- **EXERCISE DETAILS**
For the material that follows, return exactly the lines from the one with "(** Two senders" through the one with "destruct (latest_wins PipelineSamples.after_sends)", both ends included.
-=-=-
(* ===== verification/Pipeline.v ===== *)
(** * Latest-wins handoff ([pkg/conflate], [LatestWinsSlot] in pkg/keyedworker/slot.go)

    A [Pipeline] keeps one value.  [Send] stores it under the mutex and then signals
    without blocking; the receiver waits for the signal and reads the value under the
    mutex.  The two halves of each are steps of their own, of any number of senders and
    of one receiver.  The plan worker takes its deliveries from such a slot. *)
From S2P Require Import Prelude.
From Stdlib Require Import Lia.

Section pipeline.
Context {V : Type}.

(** The value and the channel [ready], of capacity one; the number of senders that have
    stored and not signalled yet; whether the receiver has taken a signal and not read
    yet.  What was stored and what was received are kept, and how much had been stored
    when the slot was last drained. *)
Record Pipeline := mkPipeline {
  pp_val : option V;
  pp_ready : bool;
  pp_sending : nat;
  pp_signalled : bool;
  pp_stored : list V;
  pp_received : list V;
  pp_drained : nat;
}.

Definition new_pipeline : Pipeline := mkPipeline None false 0 false [] [] 0.

(** The first half of [Send]. *)
Definition send_store (v : V) (s : Pipeline) : Pipeline :=
  mkPipeline (Some v) (pp_ready s) (S (pp_sending s)) (pp_signalled s) (pp_stored s ++ [v]) (pp_received s) (pp_drained s).

(** The second: a signal that is pending already is enough. *)
Definition send_signal (s : Pipeline) : option Pipeline :=
  match pp_sending s with
  | O => None
  | S n => Some (mkPipeline (pp_val s) true n (pp_signalled s) (pp_stored s) (pp_received s) (pp_drained s))
  end.

(** [<-C()]. *)
Definition take_signal (s : Pipeline) : option Pipeline :=
  if pp_ready s && negb (pp_signalled s)
  then Some (mkPipeline (pp_val s) false (pp_sending s) true (pp_stored s) (pp_received s) (pp_drained s))
  else None.

(** [Recv], which is called after a signal. *)
Definition recv (s : Pipeline) : option Pipeline :=
  if pp_signalled s
  then Some (mkPipeline (pp_val s) (pp_ready s) (pp_sending s) false (pp_stored s)
               (pp_received s ++ match pp_val s with Some v => [v] | None => [] end) (pp_drained s))
  else None.

(** [Drain] and [Len] of the slot. *)
Definition drain (s : Pipeline) : Pipeline :=
  mkPipeline (pp_val s) false (pp_sending s) (pp_signalled s) (pp_stored s) (pp_received s) (length (pp_stored s)).
Definition slot_len (s : Pipeline) : nat := if pp_ready s then 1 else 0.

(** What is left of the calls that have begun. *)
Inductive finish_step (s : Pipeline) : Pipeline -> Prop :=
| step_signal s' : send_signal s = Some s' -> finish_step s s'
| step_take s' : take_signal s = Some s' -> finish_step s s'
| step_recv s' : recv s = Some s' -> finish_step s s'.

Inductive pipeline_step (s : Pipeline) : Pipeline -> Prop :=
| step_finish s' : finish_step s s' -> pipeline_step s s'
| step_store v : pipeline_step s (send_store v s)
| step_drain : pipeline_step s (drain s).

(** Nothing is under way and no signal is pending. *)
Definition quiet (s : Pipeline) : Prop := pp_sending s = 0%nat /\ pp_ready s = false /\ pp_signalled s = false.

(** *** The invariant *)

(** The values were read at the positions [at_] of what was stored; unless something is
    left to do, the last that was read is the last that was stored. *)
Record pipeline_inv (s : Pipeline) (at_ : list nat) : Prop := {
  inv_val : pp_val s = last (pp_stored s);
  inv_received : mapM (fun i => pp_stored s !! i) at_ = Some (pp_received s);
  inv_order : StronglySorted le at_;
  inv_drained : (pp_drained s <= length (pp_stored s))%nat;
  inv_pending : quiet s -> pp_drained s = length (pp_stored s) \/ exists i, last at_ = Some i /\ S i = length (pp_stored s);
  inv_stored : quiet s \/ pp_stored s <> [];
}.

Lemma mapM_app_one (f : nat -> option V) l k i v :
  mapM f l = Some k -> f i = Some v -> mapM f (l ++ [i]) = Some (k ++ [v]).
Proof. rewrite !mapM_Some. intros H Hi. apply Forall2_app; [done|by repeat constructor]. Qed.

Lemma mapM_bound (l : list V) at_ k : mapM (fun i => l !! i) at_ = Some k -> Forall (fun i => i < length l)%nat at_.
Proof.
  rewrite mapM_Some. induction 1 as [|i v at_ k Hi _ IH]; constructor; [|done]. by eapply lookup_lt_Some.
Qed.

Lemma last_lookup_length (l : list V) : l <> [] -> exists v, last l = Some v /\ l !! (length l - 1)%nat = Some v.
Proof.
  intros Hl. destruct (last l) as [v|] eqn:E; [|by apply last_None in E]. exists v. split; [done|].
  rewrite last_lookup in E. by rewrite Nat.sub_1_r.
Qed.

Lemma sorted_snoc (l : list nat) i : StronglySorted le l -> Forall (fun j => j <= i)%nat l -> StronglySorted le (l ++ [i]).
Proof.
  intros Hl Hi. apply StronglySorted_app_2; [|done|by repeat constructor].
  intros x y Hx ->%list_elem_of_singleton. rewrite Forall_forall in Hi. by apply Hi.
Qed.

Lemma pipeline_step_inv s s' at_ : pipeline_step s s' -> pipeline_inv s at_ ->
  exists at', pipeline_inv s' (at_ ++ at').
Proof.
  destruct s as [val ready sending sig stored received drained]. intros Hstep [Hv Hr Ho Hd Hp Hn]. cbn in *.
  destruct Hstep as [s' [s'' Hs|s'' Hs|s'' Hs]|v|]; unfold send_signal, take_signal, recv in *; cbn in *.
  - destruct sending as [|n]; [done|]. injection Hs as <-. exists []. rewrite app_nil_r.
    split; cbn; try done; [by intros (_ & ? & _)|]. right. by destruct Hn as [(? & _)|].
  - destruct ready, sig; try done. injection Hs as <-. exists []. rewrite app_nil_r.
    split; cbn; try done; [by intros (_ & _ & ?)|]. right. by destruct Hn as [(_ & ? & _)|].
  - destruct sig; [|done]. injection Hs as <-. assert (stored <> []) as Hne by (by destruct Hn as [(_ & _ & ?)|]).
    destruct (last_lookup_length stored Hne) as (v & Hl & Hi). exists [(length stored - 1)%nat].
    assert (0 < length stored)%nat by (destruct stored; [done|cbn; lia]).
    split; cbn; try done.
    + rewrite Hv, Hl. by apply mapM_app_one.
    + apply sorted_snoc; [done|]. eapply Forall_impl; [by eapply mapM_bound|]. cbn. lia.
    + intros _. right. exists (length stored - 1)%nat. rewrite last_snoc. split; [done|lia].
    + by right.
  - exists []. rewrite app_nil_r. split; cbn.
    + by rewrite last_snoc.
    + apply mapM_Some. apply mapM_Some in Hr. eapply Forall2_impl; [exact Hr|]. intros i w Hi. cbn in Hi |- *. by apply lookup_app_l_Some.
    + done.
    + rewrite length_app. lia.
    + by intros (? & _).
    + right. by destruct stored.
  - exists []. rewrite app_nil_r. split; cbn; try done; [intros _; by left|]. destruct Hn as [(H1 & _ & H3)|Hn]; [by left|by right].
Qed.

Lemma pipeline_reachable s : rtc pipeline_step new_pipeline s -> exists at_, pipeline_inv s at_.
Proof.
  intros H. cut (exists at_, pipeline_inv new_pipeline at_).
  - intros [at_ Hi]. revert at_ Hi. induction H as [s|s s1 s2 Hs _ IH]; intros at_ Hi; [by exists at_|].
    destruct (pipeline_step_inv _ _ _ Hs Hi) as [at' Hi']. by eapply IH.
  - exists []. split; cbn; try done; [constructor|by left|by left].
Qed.

(** *** Progress *)

Lemma finish_keeps s s' : rtc finish_step s s' -> pp_stored s' = pp_stored s /\ pp_drained s' = pp_drained s.
Proof.
  induction 1 as [s|s s1 s2 Hs _ [IH1 IH2] ]; [done|]. rewrite IH1, IH2. destruct s as [val ready sending sig stored received drained].
  destruct Hs as [s1 Hs|s1 Hs|s1 Hs]; unfold send_signal, take_signal, recv in Hs; cbn in Hs.
  - destruct sending; [done|]. by injection Hs as <-.
  - destruct (_ && _); [|done]. by injection Hs as <-.
  - destruct sig; [|done]. by injection Hs as <-.
Qed.

Lemma finish_all s : exists s', rtc finish_step s s' /\ quiet s'.
Proof.
  destruct s as [val ready sending sig stored received drained]. revert ready.
  induction sending as [|n IH]; intros ready.
  - assert (forall ready received, exists s', rtc finish_step (mkPipeline val ready 0 false stored received drained) s' /\ quiet s') as Hidle.
    { intros [|] received'; [|by eexists; split; [reflexivity|] ].
      eexists. split; [eapply rtc_l; [by eapply step_take|]; eapply rtc_l; [by eapply step_recv|]; reflexivity|done]. }
    destruct sig; [|apply Hidle].
    destruct (Hidle ready (received ++ match val with Some v => [v] | None => [] end)) as (s' & Hs & Hq).
    exists s'. split; [|exact Hq]. eapply rtc_l; [by eapply step_recv|]. exact Hs.
  - destruct (IH true) as (s' & Hs & Hq). exists s'. split; [|exact Hq]. eapply rtc_l; [by eapply step_signal|]. exact Hs.
Qed.

(** C29: In every interleaving, values are received in the order in which they were
    stored, and what is under way can end, by itself, with the last value received,
    unless it was drained. *)
Theorem latest_wins s : rtc pipeline_step new_pipeline s ->
  (exists at_, StronglySorted le at_ /\ mapM (fun i => pp_stored s !! i) at_ = Some (pp_received s)) /\
  (exists s', rtc finish_step s s' /\ quiet s') /\
  forall s', rtc finish_step s s' -> quiet s' ->
    pp_drained s = length (pp_stored s) \/ last (pp_received s') = last (pp_stored s).
Proof.
  intros Hs. destruct (pipeline_reachable s Hs) as [at_ Hi]. split; [exists at_; split; apply Hi|].
  split; [apply finish_all|]. intros s' Hf Hq. destruct (finish_keeps _ _ Hf) as [Hst Hdr].
  destruct (pipeline_reachable s') as [at' Hi'].
  { etrans; [exact Hs|]. clear -Hf. induction Hf as [s|s s1 s2 H _ IH]; [reflexivity|]. eapply rtc_l; [by apply step_finish|done]. }
  destruct (inv_pending _ _ Hi' Hq) as [Hd|(i & Hl & Hsi)]; rewrite Hst, ?Hdr in *; [by left|right].
  pose proof (inv_received _ _ Hi') as Hr. rewrite Hst in Hr. apply last_Some in Hl as [l ->].
  apply mapM_Some in Hr. apply Forall2_app_inv_l in Hr as (k1 & k2 & _ & Hk & ->).
  apply Forall2_cons_inv_l in Hk as (v & k3 & Hv & Hk & ->). apply Forall2_nil_inv_l in Hk as ->.
  rewrite last_snoc, last_lookup, <- Hv. f_equal. lia.
Qed.
End pipeline.
Arguments Pipeline V : clear implicits.

(** Two senders and a receiver that reads between their halves: the second value is
    received twice. *)
Module PipelineSamples.
Definition after_sends : Pipeline nat := send_store 2%nat (send_store 1%nat new_pipeline).

Example received_twice :
  (s1 ← send_signal after_sends; s2 ← take_signal s1; s3 ← recv s2;
   s4 ← send_signal s3; s5 ← take_signal s4; s6 ← recv s5; Some (pp_received s6)) = Some [2%nat; 2%nat].
Proof. vm_compute. reflexivity. Qed.
End PipelineSamples.

Lemma latest_wins_witness :
  exists s', rtc finish_step PipelineSamples.after_sends s' /\ quiet s' /\ last (pp_received s') = Some 2%nat.
Proof.
  destruct (latest_wins PipelineSamples.after_sends) as (_ & (s' & Hs & Hq) & Hl).
  - eapply rtc_l; [apply (step_store _ 1%nat)|]. eapply rtc_l; [apply (step_store _ 2%nat)|]. reflexivity.
  - exists s'. split; [exact Hs|]. split; [exact Hq|]. destruct (Hl s' Hs Hq) as [H|H]; [by vm_compute in H|exact H].
Defined.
-=-=-
- **YOUR RESPONSE**
(** Two senders and a receiver that reads between their halves: the second value is
    received twice. *)
Module PipelineSamples.
Definition after_sends : Pipeline nat := send_store 2%nat (send_store 1%nat new_pipeline).

Example received_twice :
  (s1 ← send_signal after_sends; s2 ← take_signal s1; s3 ← recv s2;
   s4 ← send_signal s3; s5 ← take_signal s4; s6 ← recv s5; Some (pp_received s6)) = Some [2%nat; 2%nat].
Proof. vm_compute. reflexivity. Qed.
End PipelineSamples.

Lemma latest_wins_witness :
  exists s', rtc finish_step PipelineSamples.after_sends s' /\ quiet s' /\ last (pp_received s') = Some 2%nat.
Proof.
  destruct (latest_wins PipelineSamples.after_sends) as (_ & (s' & Hs & Hq) & Hl).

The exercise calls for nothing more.